It ends in the beginning

You have to have self-awareness and accountability to be able to empathize. I’ve discovered that people will filter what you share of your experiences through where that corresponds within their experiences, and more particularly how that measures up to their worldview and interpretation of their own experiences. Experience is not about events but about a personal take on an event and if you’re someone who focuses on controlling events then you’re not gonna understand or respect someone who doesn’t control things. Because to acknowledge their pain or feelings is to acknowledge what you’ve suppressed and that’s usually not how things go. It’s easier to dismiss the other, even if you don’t directly tell them. It’s easier to shut them down emotionally than for you to open up emotionally.

The Truth is the backdrop to everything. Self-awareness is to go past everything we add to the canvas to see the plain space. It’s not so much about keeping an eye on what you do but to explore the why behind your actions and reactions. Only your emotions store immaculate records of every instance. They hold the key. And it’s through them that the passage to truth goes.

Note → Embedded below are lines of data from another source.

(** ** Grammar check *)

(** The [try] body of [check_grammar] after the call returned. *)
Definition grammar_normalize (text : str) (response : option str) : exn + dict :=
  result ← _extract_json response;
  result ← fill_default (py "corrected_text") (VStr text) result;
  result ← fill_default (py "corrections") (VList []) result;
  corrected ← py_getitem (py "corrected_text") result;
  corrections ← py_getitem (py "corrections") result;
  mret [ (py "original_text", VStr text);
         (py "corrected_text", corrected);
         (py "corrections", corrections) ].

(** The two [except] clauses of [check_grammar]; [response] is [None]
    while the local name is not bound yet. *)
Definition grammar_except (text : str) (response : option (option str))
    (e : exn) : dict :=
  if is_json_decode_error e then
    [ (py "original_text", VStr text);
      (py "corrected_text",
        match response with
        | Some r => opt_str r
        | None => VStr text
        end);
      (py "corrections", VList []) ]
  else [ (py "error", VStr (exn_str e)) ].

Definition check_grammar (text : str) (model : option str) : M dict :=
  let messages := VList [role_message (py "user") (VStr (grammar_prompt text))] in
  fun st =>
    match _call_groq messages (Some (str_or model TEXT_MODEL)) (VInt 1) 8192 true st with
    | (inl e, st') => (inr (grammar_except text None e), st')
    | (inr response, st') =>
        match grammar_normalize text response with
        | inr d => (inr d, st')
        | inl e => (inr (grammar_except text (Some response) e), st')
        end
    end.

It’s not about tallying wrongs and rights. It’s not about contrasting what you did. It’s not about a performance review. It’s to open your heart and clear your mind of any judgment or expectation that can impede seeing the truth clearly. Your truth is your personal and unique gateway to The Truth. And it’s important you don’t let thoughts block it like highway robbers.

The hairpin triggers of egos

It just hit me that the people who are the quickest to finding offense in another’s words or actions are the slowest to empathy and trying to understand what life is like from another person’s vantage point. Their ego leaves no space for the other.

When love goes against your will

What if you get a child that’s the reincarnation of your inner child? How difficult would it be to love that child when they represent everything you’ve ever hated about yourself?

I reckon a lot of child abuse comes from parents who are forced to face their buried selves in the children. And it seems easier to repress the child to retain superiority than to meet the child’s needs and lose control.

I’ve made peace with the war

You know, sometimes I be hesitating about speaking about the truth that I see because people are so used to attacks and being denigrated that any uncomfortable truth can seem and feel unsafe. And I’ve never been one to put what I see is right above people feeling right. I don’t even think I function according to what I feel is right. I always approach things with an empty vessel and a curiosity to be filled with the truth. And it’s difficult when so much information isn’t true information, isn’t information gained through an empty vessel but information that’s been diluted with whatever is full of that individual vessel. And instead of communicating the understanding of the thing, people end up signalling what flavour of the thing they have. They conflate their interpretation of the appearance and surface of something as being the intuitive essence of that thing. They conflate their interpretation with the meaning behind what they are seeing.

And so, having been caught up in that tumult and trying not to make things worse, I ended up becoming invisible and keeping things to myself. I ended up internalizing people’s reactions and letting people’s perception define my intention. Alright, alright, I don’t wanna fight.

But I’ve come to know that people just lash out without really trying to understand your unique pov. So I had to start to trust myself and my integrity to know that I’m not a monster or a bully. I’m not trying to sell my ideas. And most importantly, my vantage point is empathy. Even when I’m pointing seemingly scathing things out it’s always with the holistic essence in mind. As in, I start by assuming that the person or situation started out wholesome and that in essence it’s wholesome but the actions are egregious. So my approach is always two-fold : to understand and connect with the non-verbal feeling that underpins the motivation for the bad deed, and to show why the roots of the deed is egregious. This, by not centering my own feelings or how it affects me personally, but how breaking away from the whole will never produce the intended results.

In other words, I attempt to show people the naked truth and how it’s really not good so that they can know that there’s a better reality that’s easier to access and comes with less struggle. I attempt to show that the pain and fear that makes people want to fight the world can be healed, for good. That it’s possible to not always live from the angle of that pain or fear.

I want the truth to be liberating for people, not damning.

Feels and needles

A strange discovery : when I feel anxious it’s not the feeling that’s the anxiety, it’s just an impression of the anxiety in my mind. To put it another way, feeling the pain of being pricked with a needle doesn’t mean actual needles penetrate the skin, flows through the blood and into the brain.

It’s such an odd discovery and it’s taking me longer than usual to make the differentiation because for all my life I was under the impression that my feelings were the needles. To think that my feelings are neutral and that it’s possible to detach from focusing on the pain is like I’m being told the sky is red and not blue.

You see, I’ve created an entire life around the belief that my sensitivity is why I seem to suffer more than those who aren’t as sensitive. Naturally, I thought if I could be impervious to my feelings and dissociate from them then the pain would stop yes? Through sour experiences I learnt that the pain was signaling to me that I’m not in the right place or space and turning that warning signal off made me vulnerable and susceptible to manipulation and injury by those lacking empathy and conscience. It put me at the mercy of those with no mercy.